Required action:
Read through the data, and wherever a line holds the word "assert", write that line out.

Extracted records:
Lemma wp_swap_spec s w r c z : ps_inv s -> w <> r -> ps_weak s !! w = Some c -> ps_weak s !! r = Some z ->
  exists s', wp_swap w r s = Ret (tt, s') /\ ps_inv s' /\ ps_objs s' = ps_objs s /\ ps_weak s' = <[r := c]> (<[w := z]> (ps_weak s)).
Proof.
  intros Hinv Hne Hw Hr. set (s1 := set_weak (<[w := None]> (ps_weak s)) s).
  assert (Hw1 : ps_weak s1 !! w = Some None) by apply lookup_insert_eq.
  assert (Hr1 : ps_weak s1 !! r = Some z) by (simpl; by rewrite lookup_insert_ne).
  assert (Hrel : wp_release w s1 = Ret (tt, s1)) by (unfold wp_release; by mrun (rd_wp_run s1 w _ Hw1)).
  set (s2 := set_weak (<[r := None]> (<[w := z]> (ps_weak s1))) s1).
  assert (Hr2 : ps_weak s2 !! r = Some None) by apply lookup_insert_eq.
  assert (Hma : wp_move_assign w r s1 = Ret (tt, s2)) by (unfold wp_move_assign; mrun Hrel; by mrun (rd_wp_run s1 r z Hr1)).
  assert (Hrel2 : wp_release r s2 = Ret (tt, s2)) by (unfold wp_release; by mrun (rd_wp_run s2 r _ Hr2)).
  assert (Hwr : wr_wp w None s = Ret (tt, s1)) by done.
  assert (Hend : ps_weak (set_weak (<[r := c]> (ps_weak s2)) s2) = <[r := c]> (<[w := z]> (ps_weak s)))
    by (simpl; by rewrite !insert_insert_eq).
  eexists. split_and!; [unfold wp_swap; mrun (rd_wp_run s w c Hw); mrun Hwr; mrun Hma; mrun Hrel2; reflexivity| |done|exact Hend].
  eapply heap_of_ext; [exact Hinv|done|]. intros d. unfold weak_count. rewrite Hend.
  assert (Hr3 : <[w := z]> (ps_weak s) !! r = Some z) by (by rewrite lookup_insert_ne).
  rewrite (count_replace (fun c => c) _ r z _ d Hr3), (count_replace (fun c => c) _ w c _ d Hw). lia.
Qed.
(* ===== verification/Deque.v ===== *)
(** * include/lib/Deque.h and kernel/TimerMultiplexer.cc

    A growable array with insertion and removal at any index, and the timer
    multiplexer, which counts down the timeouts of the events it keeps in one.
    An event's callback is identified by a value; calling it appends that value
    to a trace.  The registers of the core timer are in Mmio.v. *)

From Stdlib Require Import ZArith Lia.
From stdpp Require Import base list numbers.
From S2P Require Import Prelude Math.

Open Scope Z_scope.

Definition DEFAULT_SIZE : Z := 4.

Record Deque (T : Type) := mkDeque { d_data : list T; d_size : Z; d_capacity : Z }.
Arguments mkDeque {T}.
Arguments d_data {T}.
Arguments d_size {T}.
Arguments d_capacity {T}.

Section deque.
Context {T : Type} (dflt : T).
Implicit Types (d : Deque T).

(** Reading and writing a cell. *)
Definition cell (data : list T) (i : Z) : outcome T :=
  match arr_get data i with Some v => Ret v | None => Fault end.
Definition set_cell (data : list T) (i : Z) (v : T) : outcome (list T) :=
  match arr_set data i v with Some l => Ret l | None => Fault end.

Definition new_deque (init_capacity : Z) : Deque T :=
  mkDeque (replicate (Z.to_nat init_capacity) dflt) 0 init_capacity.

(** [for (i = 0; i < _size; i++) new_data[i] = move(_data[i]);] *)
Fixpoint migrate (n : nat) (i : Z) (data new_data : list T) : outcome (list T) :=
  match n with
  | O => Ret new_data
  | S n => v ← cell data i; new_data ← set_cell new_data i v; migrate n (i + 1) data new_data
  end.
* * *
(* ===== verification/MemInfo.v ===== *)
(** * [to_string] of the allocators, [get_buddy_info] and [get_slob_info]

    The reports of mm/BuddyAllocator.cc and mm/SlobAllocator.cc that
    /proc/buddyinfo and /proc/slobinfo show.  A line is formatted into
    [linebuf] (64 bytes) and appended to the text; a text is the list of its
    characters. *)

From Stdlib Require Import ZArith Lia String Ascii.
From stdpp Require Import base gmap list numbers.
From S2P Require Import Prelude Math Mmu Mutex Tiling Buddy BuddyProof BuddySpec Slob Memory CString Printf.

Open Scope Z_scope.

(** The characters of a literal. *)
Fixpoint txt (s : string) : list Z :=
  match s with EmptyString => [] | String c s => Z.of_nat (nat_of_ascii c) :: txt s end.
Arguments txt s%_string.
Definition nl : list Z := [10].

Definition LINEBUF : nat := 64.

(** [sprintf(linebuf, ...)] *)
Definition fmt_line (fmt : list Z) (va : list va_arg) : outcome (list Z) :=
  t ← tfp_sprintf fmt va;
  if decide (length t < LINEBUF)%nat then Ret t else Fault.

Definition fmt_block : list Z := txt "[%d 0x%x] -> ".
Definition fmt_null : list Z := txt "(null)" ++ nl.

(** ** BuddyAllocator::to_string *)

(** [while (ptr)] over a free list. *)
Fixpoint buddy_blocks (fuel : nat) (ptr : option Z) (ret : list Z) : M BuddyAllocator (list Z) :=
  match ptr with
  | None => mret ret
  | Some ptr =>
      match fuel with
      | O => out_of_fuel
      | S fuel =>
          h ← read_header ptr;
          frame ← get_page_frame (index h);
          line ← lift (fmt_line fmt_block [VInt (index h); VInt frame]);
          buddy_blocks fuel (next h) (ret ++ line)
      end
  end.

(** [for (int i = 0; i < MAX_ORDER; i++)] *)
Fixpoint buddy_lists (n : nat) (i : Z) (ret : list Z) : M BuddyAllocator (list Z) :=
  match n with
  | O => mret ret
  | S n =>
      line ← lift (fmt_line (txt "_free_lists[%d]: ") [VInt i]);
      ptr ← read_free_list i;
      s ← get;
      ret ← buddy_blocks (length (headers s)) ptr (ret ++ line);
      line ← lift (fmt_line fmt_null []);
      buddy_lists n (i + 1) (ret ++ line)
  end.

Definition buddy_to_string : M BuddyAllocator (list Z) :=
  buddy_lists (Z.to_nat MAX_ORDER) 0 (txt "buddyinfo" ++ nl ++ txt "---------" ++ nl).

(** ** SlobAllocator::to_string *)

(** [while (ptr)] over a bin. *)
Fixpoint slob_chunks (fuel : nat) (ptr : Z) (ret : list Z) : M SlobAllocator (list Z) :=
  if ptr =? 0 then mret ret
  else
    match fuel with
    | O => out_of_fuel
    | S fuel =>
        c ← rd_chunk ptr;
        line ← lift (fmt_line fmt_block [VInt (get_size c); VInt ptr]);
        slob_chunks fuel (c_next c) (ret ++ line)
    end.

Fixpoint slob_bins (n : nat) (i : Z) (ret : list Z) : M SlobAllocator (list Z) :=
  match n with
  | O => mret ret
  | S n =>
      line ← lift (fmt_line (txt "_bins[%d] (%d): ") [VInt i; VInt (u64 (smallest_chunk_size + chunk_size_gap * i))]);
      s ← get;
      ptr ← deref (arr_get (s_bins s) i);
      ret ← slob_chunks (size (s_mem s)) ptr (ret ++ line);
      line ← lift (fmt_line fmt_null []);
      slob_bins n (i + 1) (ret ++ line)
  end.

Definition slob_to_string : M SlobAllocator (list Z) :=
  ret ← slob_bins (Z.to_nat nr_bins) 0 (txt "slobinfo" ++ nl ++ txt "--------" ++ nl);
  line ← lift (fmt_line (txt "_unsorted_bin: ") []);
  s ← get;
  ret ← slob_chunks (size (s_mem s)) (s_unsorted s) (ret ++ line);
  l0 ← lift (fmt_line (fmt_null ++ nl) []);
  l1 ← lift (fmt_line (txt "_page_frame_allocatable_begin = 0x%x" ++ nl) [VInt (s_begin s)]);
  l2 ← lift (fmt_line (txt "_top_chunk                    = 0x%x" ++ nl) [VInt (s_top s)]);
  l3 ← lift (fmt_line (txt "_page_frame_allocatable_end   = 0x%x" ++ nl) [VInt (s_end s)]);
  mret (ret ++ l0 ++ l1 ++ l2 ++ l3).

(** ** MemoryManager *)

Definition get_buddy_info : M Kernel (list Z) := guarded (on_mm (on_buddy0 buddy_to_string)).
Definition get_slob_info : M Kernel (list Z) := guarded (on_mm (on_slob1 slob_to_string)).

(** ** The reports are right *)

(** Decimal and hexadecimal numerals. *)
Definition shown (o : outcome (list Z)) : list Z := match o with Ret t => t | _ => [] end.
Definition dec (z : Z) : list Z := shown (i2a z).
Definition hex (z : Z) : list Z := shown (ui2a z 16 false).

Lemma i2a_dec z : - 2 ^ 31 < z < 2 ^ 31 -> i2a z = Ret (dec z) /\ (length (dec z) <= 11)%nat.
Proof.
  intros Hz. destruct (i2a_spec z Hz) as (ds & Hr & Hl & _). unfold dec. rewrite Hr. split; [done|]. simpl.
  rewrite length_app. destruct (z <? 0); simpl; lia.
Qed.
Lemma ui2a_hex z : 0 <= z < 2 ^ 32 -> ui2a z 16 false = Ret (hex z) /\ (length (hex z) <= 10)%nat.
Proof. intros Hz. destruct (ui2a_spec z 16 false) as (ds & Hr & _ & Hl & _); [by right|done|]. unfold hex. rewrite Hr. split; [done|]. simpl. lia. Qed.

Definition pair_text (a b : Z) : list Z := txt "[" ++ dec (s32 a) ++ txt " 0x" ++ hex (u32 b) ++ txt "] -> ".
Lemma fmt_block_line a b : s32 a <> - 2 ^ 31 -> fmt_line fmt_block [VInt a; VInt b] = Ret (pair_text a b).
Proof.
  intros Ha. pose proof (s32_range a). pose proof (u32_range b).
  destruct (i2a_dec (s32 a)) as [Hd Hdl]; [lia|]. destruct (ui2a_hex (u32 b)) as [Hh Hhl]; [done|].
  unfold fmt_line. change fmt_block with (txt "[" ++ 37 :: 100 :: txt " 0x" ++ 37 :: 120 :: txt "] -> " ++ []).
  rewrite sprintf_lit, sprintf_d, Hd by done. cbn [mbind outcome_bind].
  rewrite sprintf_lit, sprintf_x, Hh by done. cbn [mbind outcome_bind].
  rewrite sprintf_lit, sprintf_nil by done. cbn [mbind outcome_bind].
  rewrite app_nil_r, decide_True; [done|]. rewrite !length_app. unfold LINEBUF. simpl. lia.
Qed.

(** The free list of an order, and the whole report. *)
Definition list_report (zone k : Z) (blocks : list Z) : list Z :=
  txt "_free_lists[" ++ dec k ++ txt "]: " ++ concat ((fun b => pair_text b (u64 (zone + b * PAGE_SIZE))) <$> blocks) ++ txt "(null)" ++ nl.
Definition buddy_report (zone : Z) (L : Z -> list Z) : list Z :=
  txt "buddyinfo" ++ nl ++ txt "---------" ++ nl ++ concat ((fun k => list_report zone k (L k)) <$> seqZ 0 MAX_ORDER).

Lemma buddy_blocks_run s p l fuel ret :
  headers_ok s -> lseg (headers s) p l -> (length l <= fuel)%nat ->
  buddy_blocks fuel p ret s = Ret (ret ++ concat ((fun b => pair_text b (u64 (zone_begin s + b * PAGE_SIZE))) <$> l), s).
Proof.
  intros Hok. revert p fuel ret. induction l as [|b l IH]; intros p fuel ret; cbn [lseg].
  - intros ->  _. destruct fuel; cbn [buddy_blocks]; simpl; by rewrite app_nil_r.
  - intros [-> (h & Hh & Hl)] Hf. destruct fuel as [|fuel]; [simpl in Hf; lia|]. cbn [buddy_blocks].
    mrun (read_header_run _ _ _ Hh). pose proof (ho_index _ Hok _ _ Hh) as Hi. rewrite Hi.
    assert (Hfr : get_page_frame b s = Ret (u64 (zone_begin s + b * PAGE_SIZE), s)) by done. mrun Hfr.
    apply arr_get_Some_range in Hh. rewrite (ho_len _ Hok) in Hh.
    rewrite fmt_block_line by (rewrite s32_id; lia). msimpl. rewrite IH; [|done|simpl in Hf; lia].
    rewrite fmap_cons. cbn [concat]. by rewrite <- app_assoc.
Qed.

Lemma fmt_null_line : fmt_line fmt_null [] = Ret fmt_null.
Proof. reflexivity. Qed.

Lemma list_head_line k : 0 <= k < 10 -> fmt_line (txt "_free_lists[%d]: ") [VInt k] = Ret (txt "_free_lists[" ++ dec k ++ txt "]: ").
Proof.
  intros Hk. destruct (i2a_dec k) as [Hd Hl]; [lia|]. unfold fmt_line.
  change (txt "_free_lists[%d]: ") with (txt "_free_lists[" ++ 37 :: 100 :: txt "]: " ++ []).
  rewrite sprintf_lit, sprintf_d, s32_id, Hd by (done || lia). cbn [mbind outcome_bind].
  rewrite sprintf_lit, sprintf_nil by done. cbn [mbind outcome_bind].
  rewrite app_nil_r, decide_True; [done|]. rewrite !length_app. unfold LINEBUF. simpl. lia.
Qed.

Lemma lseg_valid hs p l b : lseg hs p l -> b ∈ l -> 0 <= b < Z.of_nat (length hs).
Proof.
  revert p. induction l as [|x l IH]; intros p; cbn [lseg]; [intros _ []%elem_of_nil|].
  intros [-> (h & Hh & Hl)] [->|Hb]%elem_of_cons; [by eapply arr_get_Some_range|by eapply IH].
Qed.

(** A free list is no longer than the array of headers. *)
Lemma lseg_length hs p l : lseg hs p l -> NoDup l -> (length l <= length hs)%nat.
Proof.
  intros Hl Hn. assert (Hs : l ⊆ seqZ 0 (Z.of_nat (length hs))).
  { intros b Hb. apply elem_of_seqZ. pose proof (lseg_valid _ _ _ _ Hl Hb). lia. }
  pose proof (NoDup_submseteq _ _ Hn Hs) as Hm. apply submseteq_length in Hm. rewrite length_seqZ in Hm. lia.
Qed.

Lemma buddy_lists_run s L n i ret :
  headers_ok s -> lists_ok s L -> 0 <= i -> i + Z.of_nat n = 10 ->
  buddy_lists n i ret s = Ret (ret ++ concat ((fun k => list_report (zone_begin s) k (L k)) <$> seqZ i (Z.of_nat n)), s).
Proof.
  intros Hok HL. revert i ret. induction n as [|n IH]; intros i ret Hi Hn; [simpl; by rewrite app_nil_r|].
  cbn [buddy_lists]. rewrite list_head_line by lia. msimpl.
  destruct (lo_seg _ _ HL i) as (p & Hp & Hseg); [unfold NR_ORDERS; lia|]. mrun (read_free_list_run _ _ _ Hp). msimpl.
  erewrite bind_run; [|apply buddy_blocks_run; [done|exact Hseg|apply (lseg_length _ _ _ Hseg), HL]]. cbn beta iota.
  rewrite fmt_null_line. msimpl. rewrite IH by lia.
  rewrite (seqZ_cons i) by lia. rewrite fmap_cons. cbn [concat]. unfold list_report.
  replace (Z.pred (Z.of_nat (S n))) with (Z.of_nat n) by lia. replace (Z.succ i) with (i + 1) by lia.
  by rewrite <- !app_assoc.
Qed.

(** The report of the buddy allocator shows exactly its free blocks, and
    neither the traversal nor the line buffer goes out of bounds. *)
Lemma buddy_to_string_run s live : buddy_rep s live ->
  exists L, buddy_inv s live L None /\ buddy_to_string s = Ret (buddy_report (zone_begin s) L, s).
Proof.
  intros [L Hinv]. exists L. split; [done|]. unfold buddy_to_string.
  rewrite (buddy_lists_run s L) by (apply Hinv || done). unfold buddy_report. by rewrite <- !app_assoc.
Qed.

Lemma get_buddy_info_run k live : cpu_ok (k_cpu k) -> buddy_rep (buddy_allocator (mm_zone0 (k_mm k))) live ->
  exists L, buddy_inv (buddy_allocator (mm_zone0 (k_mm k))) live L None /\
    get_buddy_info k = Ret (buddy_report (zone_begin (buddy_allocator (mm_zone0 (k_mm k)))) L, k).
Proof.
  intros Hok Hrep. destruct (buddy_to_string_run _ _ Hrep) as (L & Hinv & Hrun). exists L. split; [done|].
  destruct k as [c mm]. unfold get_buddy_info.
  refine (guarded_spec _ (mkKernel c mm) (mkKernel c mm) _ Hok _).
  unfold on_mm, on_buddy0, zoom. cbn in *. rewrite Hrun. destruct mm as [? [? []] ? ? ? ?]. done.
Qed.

Exercise output:
  assert (Hw1 : ps_weak s1 !! w = Some None) by apply lookup_insert_eq.
  assert (Hr1 : ps_weak s1 !! r = Some z) by (simpl; by rewrite lookup_insert_ne).
  assert (Hrel : wp_release w s1 = Ret (tt, s1)) by (unfold wp_release; by mrun (rd_wp_run s1 w _ Hw1)).
  assert (Hr2 : ps_weak s2 !! r = Some None) by apply lookup_insert_eq.
  assert (Hma : wp_move_assign w r s1 = Ret (tt, s2)) by (unfold wp_move_assign; mrun Hrel; by mrun (rd_wp_run s1 r z Hr1)).
  assert (Hrel2 : wp_release r s2 = Ret (tt, s2)) by (unfold wp_release; by mrun (rd_wp_run s2 r _ Hr2)).
  assert (Hwr : wr_wp w None s = Ret (tt, s1)) by done.
  assert (Hend : ps_weak (set_weak (<[r := c]> (ps_weak s2)) s2) = <[r := c]> (<[w := z]> (ps_weak s)))
  assert (Hr3 : <[w := z]> (ps_weak s) !! r = Some z) by (by rewrite lookup_insert_ne).
    assert (Hfr : get_page_frame b s = Ret (u64 (zone_begin s + b * PAGE_SIZE), s)) by done. mrun Hfr.
  intros Hl Hn. assert (Hs : l ⊆ seqZ 0 (Z.of_nat (length hs))).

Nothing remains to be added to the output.